The Mughal Empire was a Muslim state, a Mongol successor
state, that controlled much of India.
Within a male dominant political structure, Nur Jahan was able to become
co-sovereign of the empire. The emperor,
Jahangir, trusted Nur to lead. Although
part of a harem, Nur became the favorite, and an equal to the emperor. Earned the ability to lead through talent,
rather than inheritance.
Nur was able to navigate court politics, issue edicts, and made
decisions that were on par with the emperor.
Made decisions on economic policy, property rights, military strategy,
and criminal cases. Nur advised on
official ranks, and gave directions for local administration. Nur was perceived as generous, for Nur protected
the vulnerable members of society, protected people from harassment and over
taxation by officials. Nur was more than
an effective leader, but also had exceptional skill with the musket.
Caveats?
The focus of the book is on court politics, with a lot of
background information on Mughal culture.

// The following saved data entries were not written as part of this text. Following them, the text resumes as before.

(** C3: The heaviest chain wins, for blocks with truthful heights and a
    consistent node whose work map counts the genesis block.  Write old for the total difficulty of the
    canonical chain and new for that of the block's branch, computed without
    overflow.  An accepted block either becomes the tip, the canonical chain
    then being exactly its branch, and new > old; or it is kept beside an
    unchanged chain, because new <= old or because the database refused the
    batch.  A block that is not integrated changes no canonical block. *)
Theorem fork_choice n blk src n' r i g0 :
  let g := n_chain n in let g' := n_chain n' in
  node_ok n → admissible blk → b_number blk ≠ 0 →
  blocks g !! 0%nat = Some g0 → cumulative_work g !! root = Some (b_difficulty g0) →
  apply_core params clock n blk src = Done (n', r, i) →
  if i then
    ∃ parent bs, ancestry g bs parent ∧ b_parent blk = block_hash parent ∧
      let old := total_difficulty (blocks g) in let new := total_difficulty (bs ++ [blk]) in
      (old < new ∧ r = CanonExtension (b_number blk) ∧ blocks g' = bs ++ [blk]) ∨
      (r = SideChain (b_number blk) ∧ blocks g' = blocks g ∧
       side_blocks g' !! block_hash blk = Some blk ∧
       (new ≤ old ∨ ∃ d ops, snd (db_apply_batch d ops) = false))
  else blocks g' = blocks g ∧ (is_accepted r = false ∨ r = StoredOrphan (block_hash blk)).
Proof.
  intros g g' Hn Ha Hnz H0 Hw E.
  destruct (apply_core_refines params clock N HN Hep n blk src Hn Ha) as (m & r' & i' & E' & Hout & Hn').
  rewrite E in E'. simplify_eq. pose proof (no_chain _ _ _ Hn) as Hg. pose proof (no_chain _ _ _ Hn') as Hg'.
  fold g in Hg. fold g' in Hg'. pose proof (tip_work_total _ _ Hg H0 Hw) as Hold.
  assert (∀ parent st now, consensus_valid params g now blk parent st → ∃ bs, ancestry g bs parent ∧
    b_parent blk = block_hash parent ∧ candidate_work g blk = total_difficulty (bs ++ [blk])) as Hbr.
  { intros parent st now Hv. destruct (cv_state _ _ _ _ _ _ Hv) as (bs & _ & Hbs & _).
    destruct (cv_parent _ _ _ _ _ _ Hv) as [_ Hp]. exists bs. split_and!; [done..|].
    by eapply candidate_work_total; [..|exact Hp|apply (ad_wf _ _ _ Ha)]. }
  destruct Hout as [e E1|? ? ? ?|peer now Hk E1|parent st0 st Hv Heq Hp E1|parent st Hv Hp E1 Hd|parent st rec d Hv Hp Hlt Hrd Hro Hpend].
  - split; [unfold g'; by rewrite E1|by left].
  - done.
  - split; [unfold g'; by rewrite E1, add_orphan_state|by right].
  - destruct (Hbr _ _ _ Hv) as (bs & Hbs & Hpar & Hc). exists parent, bs. split_and!; [done..|]. left.
    assert (bs = blocks g) as ->.
    { apply (tip_branch _ _ _ _ Hg (proj1 (cv_parent _ _ _ _ _ _ Hv))); [|done]. rewrite <- Hpar. exact Hp. }
    fold g' in E1. split_and!; [|done|by rewrite E1].
    rewrite total_difficulty_app. change (total_difficulty [blk]) with (b_difficulty blk + 0).
    destruct (cv_difficulty _ _ _ _ _ _ Hv) as [Hfl _]. unfold DIFFICULTY_FLOOR in Hfl. lia.
  - destruct (Hbr _ _ _ Hv) as (bs & Hbs & Hpar & Hc). exists parent, bs. split_and!; [done..|]. right.
    fold g in Hd, E1. fold g' in E1. rewrite Hold, Hc in Hd. split_and!; [done| | |].
    + by rewrite E1.
    + rewrite E1. simpl. by rewrite lookup_insert_eq.
    + destruct (Z.lt_ge_cases (total_difficulty (blocks g)) (total_difficulty (bs ++ [blk]))) as [Hlt|Hge];
        [right; by apply Hd|by left].
  - destruct (Hbr _ _ _ Hv) as (bs & Hbs & Hpar & Hc). exists parent, bs. split_and!; [done..|]. left.
    fold g in Hlt, Hrd, Hro. fold g' in Hro. rewrite Hold, Hc in Hlt. split_and!; [done..|].
    destruct (consensus_valid_ok _ _ HN _ _ _ _ _ Hg Ha Hnz Hv) as (_ & _ & Hnew & _).
    exact (reorganised_branch _ _ _ _ _ _ _ Hg Hg' Hrd Hnew Hbs Hpar Hnz Hro).
Qed.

Although general effects of decisions were stated, there was not much
information on Nur’s local decisions and administration effects. This organization makes Nur’s influence
appear underwhelming.
Questions to Consider while Reading the Book
•What is the raison d’etre of the book? For what purpose did the author write the book? Why do people read this book?
•What are some limitations of the book?
•To whom would you suggest this book?
•What was the Mughal Empire?
•Who was Jahangir?
•What does the Jahangir mean?
•Who was Nur Jahan?
•What does Nur Jahan mean?
•What skills did Nur Jahan have?
•What political power did Nur Jahan have?
•What did foreigners think of Nur Jahan?
•What effect did the culture have on different perspectives?
•What did the culture think of women?
•What was the marriage age?
•What was the effect of the harem?
•What were Akbar’s beliefs?
•What were children taught?
•How did Bengali landowners treat people on their land?